J'ai reçu le présent que vous m'avez fait, digne d'un grand philosophe, et que je ne pouvais tenir que de vous en Europe. J'ai compris d'abord que le chapitre de la Liberté était trop libre pour être exposé aux yeux des esclaves du fanatisme. Vous avez très-bien détaillé les absurdités où aboutissent nos raisonnements métaphysiques. Il semble que ce soit une attrape où tout raisonneur se prend. Il n'y a point assez de données en métaphysique; nous créons les principes que nous appliquons à cette science, et ils ne nous servent qu'à nous égarer plus méthodiquement, ce qui me persuade de plus en plus que la façon dont existe l'Être suprême, la création ou l'éternité de cet univers, la nature de ce qui pense en nous, sont des choses qu'il ne nous importe pas de connaître, sans quoi nous les connaîtrions. Pourvu que l'homme sache distinguer le bien et le mal, qu'il ait un penchant déterminé pour l'un et de l'aversion pour l'autre, pourvu qu'il soit assez maître de ses passions pour qu'elles ne le tyrannisent pas, et ne le précipitent point dans l'infortune, c'est, je crois, assez pour le rendre heureux; le reste des connaissances métaphysiques, dont on s'efforce en vain d'arracher le secret à la nature, ne nous serviraient qu'à contenter notre curiosité insatiable, autant qu'elles seraient d'ailleurs inutiles à notre usage. L'homme jouit, il est fait pour cela; que lui faut-il davantage?

Après ce que je viens de dire, vous trouverez peut-être étrange que je vous demande encore quelques éclaircissements touchant la géométrie; mais comme c'est une science qui se trouve plus à la portée de notre compréhension que la métaphysique, je vous prie de m'expliquer comment vous employez l'analyse en géométrie, et en quel cas vous pouvez vous servir de la métaphysique, de même que des cas où l'application en est vicieuse.
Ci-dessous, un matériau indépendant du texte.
(** A text is decoded exactly when it is base64: at least two characters of
    the alphabet, not one alone in the last group, then nothing or the one or two
    [=] that complete the group; and when the buffer holds what it stands for.
    What is written is never more than the buffer holds and is as many octets
    as are announced for the text. *)
Theorem ogs_base64_decode_exact out_size text :
  0 ≤ out_size → zlen text < 2 ^ 31 →
  (is_Some (ogs_base64_decode_to_buffer out_size text) ↔
   ∃ cs k, text = cs ++ replicate k 61 ∧ base64_text cs k ∧ zlen cs * 3 / 4 ≤ out_size) ∧
  (∀ out n, ogs_base64_decode_to_buffer out_size text = Some (out, n) →
   bytes out ∧ zlen out = n ∧ 0 < n ≤ out_size ∧ ogs_base64_decoded_size text = Some n).
Proof.
  intros Hout Htext.
  assert (Hsize : ∀ cs k, text = cs ++ replicate k 61 → base64_text cs k → 0 < zlen cs * 3 / 4 < 2 ^ 31).
  { intros cs k -> (_ & Hne & Hmod & _). rewrite zlen_app in Htext. pose proof (zlen_nonneg (replicate k 61)).
    assert (0 < zlen cs) by (destruct cs; [done|unfold zlen; cbn; lia]). lia. }
  unfold ogs_base64_decode_to_buffer. split.
  - split.
    + destruct (Z.eqb_spec out_size 0); [by intros [? ?]|]. destruct (ogs_base64_scan text) as [[m d]|] eqn:E; [|by intros [? ?]].
      cbn [mbind option_bind]. destruct (Z.ltb_spec out_size d); [by intros [? ?]|]. intros _.
      destruct (scan_inv _ _ _ E) as (cs & k & -> & Ht & -> & ->). by exists cs, k.
    + intros (cs & k & -> & Ht & Hle). specialize (Hsize cs k eq_refl Ht). rewrite (proj2 (Z.eqb_neq _ _)) by lia.
      rewrite scan_text by done. cbn [mbind option_bind]. rewrite (proj2 (Z.ltb_ge _ _)) by lia. done.
  - intros out sz. destruct (Z.eqb_spec out_size 0); [done|]. destruct (ogs_base64_scan text) as [[m d]|] eqn:E; [|done].
    cbn [mbind option_bind]. destruct (Z.ltb_spec out_size d); [done|]. intros [= <- <-].
    destruct (scan_inv _ _ _ E) as (cs & k & -> & Ht & -> & ->). specialize (Hsize cs k eq_refl Ht).
    unfold ogs_base64_decoded_size. rewrite E. cbn [fmap option_fmap option_map snd]. rewrite to_int_small by lia.
    split; [exact (decode_loop_bytes (S _) _ _)|]. split; [|split; [lia|done]].
    refine (decode_loop_length (S _) _ _ _ _ _); [lia|by destruct Ht as (_ & _ & ? & _)|]. rewrite length_app. unfold zlen in *. lia.
Qed.
Example ogs_base64_decode_exact_witness :
  is_Some (ogs_base64_decode_to_buffer 3 [89; 81; 61; 61]) ↔
   ∃ cs k, [89; 81; 61; 61] = cs ++ replicate k 61 ∧ base64_text cs k ∧ zlen cs * 3 / 4 ≤ 3.
Proof. apply (ogs_base64_decode_exact 3 [89; 81; 61; 61]); done. Defined.
(* ===== verification/NasExchange.v ===== *)
(** * NAS messages from one side to the other

    From the octets that arrive ([s1ap_receive_nas]) to what the context
    accepts: exact behaviour of the decoders, exchange with the other side,
    the order of the accepted counts, and the messages that abort. *)
From S2P Require Import Prelude XactBase Octets Words AesModes AesModesSpec Zuc Snow Pkbuf NasSecurity NasSecuritySpec.
From Stdlib Require Import Sorted.
#[local] Open Scope Z_scope.
#[local] Open Scope c_scope.
#[local] Ltac Zify.zify_post_hook ::= Z.to_euclidean_division_equations.

(** ** The decoders *)

Lemma effective_algorithms u t :
  (integrity_protected (effective_type u t) = true → selected_int_algorithm u ≠ 0) ∧
  (ciphered (effective_type u t) = true → selected_enc_algorithm u ≠ 0).
Proof.
  unfold effective_type. destruct (security_context_available u); cbn [integrity_protected ciphered andb];
    split; intros H; rewrite ?andb_true_iff, ?negb_true_iff, ?Z.eqb_neq in H; naive_solver.
Qed.
Lemma security_decode_ok u bearer t b h d a : nas_ctx_ok u → 0 ≤ bearer ≤ 0x1f → is_byte (rx_sqn h) → (6 ≤ length h)%nat →
  (3 ≤ length b)%nat → nas_message d → zlen d < 2 ^ 28 - 1 →
  let t' := effective_type u t in
  ∃ b', security_decode (length h) bearer u t (Pkbuf (b ++ h) d a) =
    if ciphered t' || integrity_protected t' then
      if rx_replay u bearer t' h d then Some (OGS_ERROR, u, Pkbuf b' (rx_sqn h :: d) a)
      else Some (OGS_OK, context_after t' (rx_good u bearer h d) (rx_count u h) u, Pkbuf b' (rx_data u bearer t' h d) a)
    else Some (OGS_OK, u, Pkbuf b' d a).
Proof.
  intros Hu Hb Hh Lh Lb Hd Hmax. cbv zeta. destruct (effective_algorithms u t) as [Hi He]. unfold security_decode.
  destruct (ciphered (effective_type u t) || integrity_protected (effective_type u t)); [|by eexists].
  by apply decode_protected_ok.
Qed.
Souvenez-vous au moins que vous avez un disciple très-ignorant, et que ce n'est qu'en vous rabaissant à l'infini que vous pouvez m'instruire. Ce petit ouvrage augmentera encore les obligations que je vous ai de celui que vous venez de m'en<383>voyer. Ma foi est si aveugle sur les connaissances que vous me communiquez, que si quelqu'un venait à disputer sur ces matières, pour trancher toute difficulté, je lui répondrais comme les disciples de Pythagore : Il l'a dit.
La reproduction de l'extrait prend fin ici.